Assignment ->
Exactly the lines from the beginning of the material to the line with "Definition bytes_message (b" are to be repeated, both ends included.

Source records ->
(* ===== verification/BootMessage.v ===== *)
(** The boot control block: [bootloader.c], and what [recovery.c] keeps in it.

    The block tells the boot loader to start the recovery, and the recovery what to do;
    it is on a block device or in the second page of a flash partition.  The type of the flash memory,
    a global of [flashutils.c], is passed as the state of the caller. *)
From S2P Require Import Prelude CLib Bytes World Mtd Volumes.

(** * The message *)
Record bootloader_message := mkMessage { command : bytes; status : bytes; recovery : bytes }.
Definition COMMAND : Z := 32.
Definition RECOVERY : Z := 1024.
Definition MESSAGE : Z := 1088.
Definition zero_bytes (n : Z) : bytes := replicate (Z.to_nat n) 0.
Definition no_message : bootloader_message := mkMessage (zero_bytes COMMAND) (zero_bytes COMMAND) (zero_bytes RECOVERY).
(** The memory of the structure. *)
Definition message_bytes (m : bootloader_message) : bytes := command m ++ status m ++ recovery m.
Definition bytes_message (b : bytes) : bootloader_message :=
  mkMessage (take 32 b) (take 32 (drop 32 b)) (drop 64 b).
Definition set_recovery (r : bytes) (m : bootloader_message) : bootloader_message :=
  mkMessage (command m) (status m) r.

(** [strlcpy] and [strlcat] into the whole array; the text ends with the zero byte they write. *)
Definition strlcpy (dst src : bytes) : bytes :=
  let n := Z.to_nat (Z.min (zlen src) (zlen dst - 1)) in
  take n src ++ 0 :: drop (S n) dst.
Definition strlcat (dst src : bytes) : bytes :=
  let i := zlen (c_string dst) in
  if decide (i = zlen dst) then dst else
  let n := Z.to_nat (Z.min (zlen src) (zlen dst - 1 - i)) in
  take (Z.to_nat i) dst ++ take n src ++ 0 :: drop (Z.to_nat i + S n) dst.

(** [strtok] in an array, from where the last call stopped: the token, the part passed, with a zero byte
    for the delimiter behind the token, and the part where the next call begins. *)
Fixpoint tok_skip (delims : list Z) (l : bytes) : bytes * bytes :=
  match l with
  | b :: l' => if decide (b ∈ delims) then let '(p, r) := tok_skip delims l' in (b :: p, r) else ([], l)
  | [] => ([], [])
  end.
Fixpoint tok_word (delims : list Z) (l : bytes) : bytes * bytes :=
  match l with
  | b :: l' => if decide (b ∈ delims ∨ b = 0) then ([], l) else let '(t, r) := tok_word delims l' in (b :: t, r)
  | [] => ([], [])
  end.
Definition strtok_mem (delims : list Z) (l : bytes) : run (option bytes * bytes * bytes) :=
  let '(p, r) := tok_skip delims l in
  let '(t, r) := tok_word delims r in
  match r with
  | [] => Fault
  | b :: r' => if decide (t = []) then Done (None, p, r)
               else if decide (b = 0) then Done (Some t, p ++ t, r) else Done (Some t, p ++ t ++ [0], r')
  end.
Definition newlines : list Z := [10].
Definition RECOVERY_WORD : bytes := bytes_of_string "recovery".
Definition MAX_ARGS : Z := 100.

Completed task ->
(* ===== verification/BootMessage.v ===== *)
(** The boot control block: [bootloader.c], and what [recovery.c] keeps in it.

    The block tells the boot loader to start the recovery, and the recovery what to do;
    it is on a block device or in the second page of a flash partition.  The type of the flash memory,
    a global of [flashutils.c], is passed as the state of the caller. *)
From S2P Require Import Prelude CLib Bytes World Mtd Volumes.

(** * The message *)
Record bootloader_message := mkMessage { command : bytes; status : bytes; recovery : bytes }.
Definition COMMAND : Z := 32.
Definition RECOVERY : Z := 1024.
Definition MESSAGE : Z := 1088.
Definition zero_bytes (n : Z) : bytes := replicate (Z.to_nat n) 0.
Definition no_message : bootloader_message := mkMessage (zero_bytes COMMAND) (zero_bytes COMMAND) (zero_bytes RECOVERY).
(** The memory of the structure. *)
Definition message_bytes (m : bootloader_message) : bytes := command m ++ status m ++ recovery m.
Definition bytes_message (b : bytes) : bootloader_message :=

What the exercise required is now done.